There has been a darker side of mindfulness documented but it’s not very well known. Everybody is constantly going on about the benefits of it that we forget there can be side effects as there are with many things. For example, some people have claimed that mindfulness doesn’t reduce their anxiety, it actually increases it instead. I think this is the case for me aswell. Such a big part of the mindful meditations is to focus on the breathing and I’ve come to realise that I am quite a shallow breather. When I focus on this, a bodily response that is associated with anxiety, I convince myself that I’m just too anxious to do it properly which only makes me more anxious!

An even more dangerous side effect of mindfulness meditation can be dissociation from self. Some people have claimed to experience this when they have made progress through other means with mindfulness knocking them back to the start of their recovery or even worse than before. Truth be told, this is not something that I have ever experienced so I can’t really comment any further. However, there are really useful and interesting articles out there that do talk more about such side effects:

Guardian article 1: Is mindfulness making us ill?

Guardian article 2: Seven common myths about meditation.

Telegraph article: I’m minded to be wary of mindfulness.

And a WHOLE book has been written about it by two psychologists called The Buddha Pill: Can meditation change you?

I’m not disputing that mindfulness can work for some people, it can! But I think the key part of that sentence is “for some”. It saddens me that there is so little out there on people’s varying experiences; if we are constantly seeing all the incredible benefits and the person we could be if we practiced mindfulness then we are only going to feel more isolated if we find it far too difficult to do.
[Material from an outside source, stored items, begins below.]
(** The pending rows once a claim has been made, while its lease runs. *)
Lemma pending_after_claim domainID recipient now limit until rows now' :
  NoDup (map mr_ID rows) -> ns (timestamptz now') < ns (timestamptz until) ->
  let claim := claim_rows domainID recipient now limit rows in
  select_where (claimable domainID recipient now') (update_where (picked mr_ID claim) (claim_row until) rows)
  = List.filter (fun r => negb (picked mr_ID claim r)) (select_where (claimable domainID recipient now') rows).
Proof.
  intros Hd Hlt claim. clearbody claim. unfold select_where, update_where. induction rows as [|r rows IH]; [done|].
  apply NoDup_cons in Hd as [_ Hd]. cbn [map List.filter]. rewrite IH by done.
  destruct (picked mr_ID claim r) eqn:E.
  - rewrite claim_row_leased by done. destruct (claimable domainID recipient now' r); cbn [List.filter]; [by rewrite E|done].
  - destruct (claimable domainID recipient now' r); cbn [List.filter]; [by rewrite E|done].
Qed.

(** C16. Leases are exclusive: while the lease of a claim runs, a further claim by the
    same recipient returns none of its messages. *)
Theorem claims_exclusive domainID recipient now lease limit db out db' now' lease' limit' out' db'' :
  0 < limit -> 0 < limit' -> relay_ok (db_tables db) ->
  ClaimPendingMessagesFor domainID recipient now lease limit db = (Ok out, db') ->
  ns (timestamptz now') < ns (timestamptz (Add now lease)) ->
  ClaimPendingMessagesFor domainID recipient now' lease' limit' db' = (Ok out', db'') ->
  map rm_ID out ## map rm_ID out'.
Proof.
  intros Hlim Hlim' Hok Hc Hlt Hc'. pose proof (run_op_ok (OpClaim domainID recipient now lease limit) db Hok) as Hok'.
  cbn [run_op] in Hok'. unfold mbind, Q_bind in Hok'. rewrite Hc in Hok'. cbn [snd mret Q_ret] in Hok'.
  destruct Hok as (_ & _ & _ & _ & (Hd & _) & _), Hok' as (_ & _ & _ & _ & (Hd' & _) & _).
  destruct (Claim_Ok _ _ _ _ _ _ _ _ Hlim Hd Hc) as (Hout & _ & Ht & _).
  destruct (Claim_Ok _ _ _ _ _ _ _ _ Hlim' Hd' Hc') as (Hout' & _ & _ & _).
  rewrite Ht in Hout', Hd'. cbn [rt_messages set_messages] in Hout', Hd'.
  set (rows := rt_messages (db_tables db)) in *. set (claim := claim_rows domainID recipient now limit rows) in *.
  intros x Hx Hx'. rewrite Hout, map_map in Hx. rewrite Hout', map_map in Hx'.
  apply list_elem_of_fmap in Hx' as (r & Hxr & Hr). unfold claim_rows in Hr. apply subseteq_take in Hr.
  rewrite order_rows_perm in Hr. unfold claim in Hr. rewrite pending_after_claim in Hr by done.
  apply list_elem_of_In, filter_In in Hr as [_ Hr]. unfold picked in Hr. bool_prop. apply Hr.
  change (rm_ID (mr_msg r)) with (mr_ID r) in Hxr. by rewrite <- Hxr.
Qed.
The idea that “one size fits all” does not exist and I think mindfulness can be guilty of promoting that.

To me, being mindful can even be realising that, you know, this mindfulness malarkey just isn’t for me.


2 thoughts on “Mindfulness: The Good, the Bad & the Ugly

  1. Hey there! I liked this article and how it isn’t one sided as you find many are with mindfulness. I have seen it work for many people and your right, it is everywhere! The recent hospital i worked it was going ga ga over it. To me mindfulness is actually not about meditation at all, it is about bringing yourself to the very here and now. Felling only what you feel in that exact moment, forgetting ever other thought that is in your mind and concentrating on what your doing whether it be colouring, washing your hands or staring at a tree on a windy day. It is feeling that wind move your hair, and only feeling that. I have seen it work for a few people. However i myself, it does the ugly to me. I think my anxiety is too deeply set and it does worsen my disassociation, i actually feel ready to faint when i do it at times. So yep, very good article. Enjoyed seeing someone show all the sides! x

    Liked by 1 person

    1. Thankyou so much for your comment, I’m glad you enjoyed it. It sounds like you have definitely experienced the ugly side which is again proof that there really is not a ‘one size fits all’ when it comes to this practice!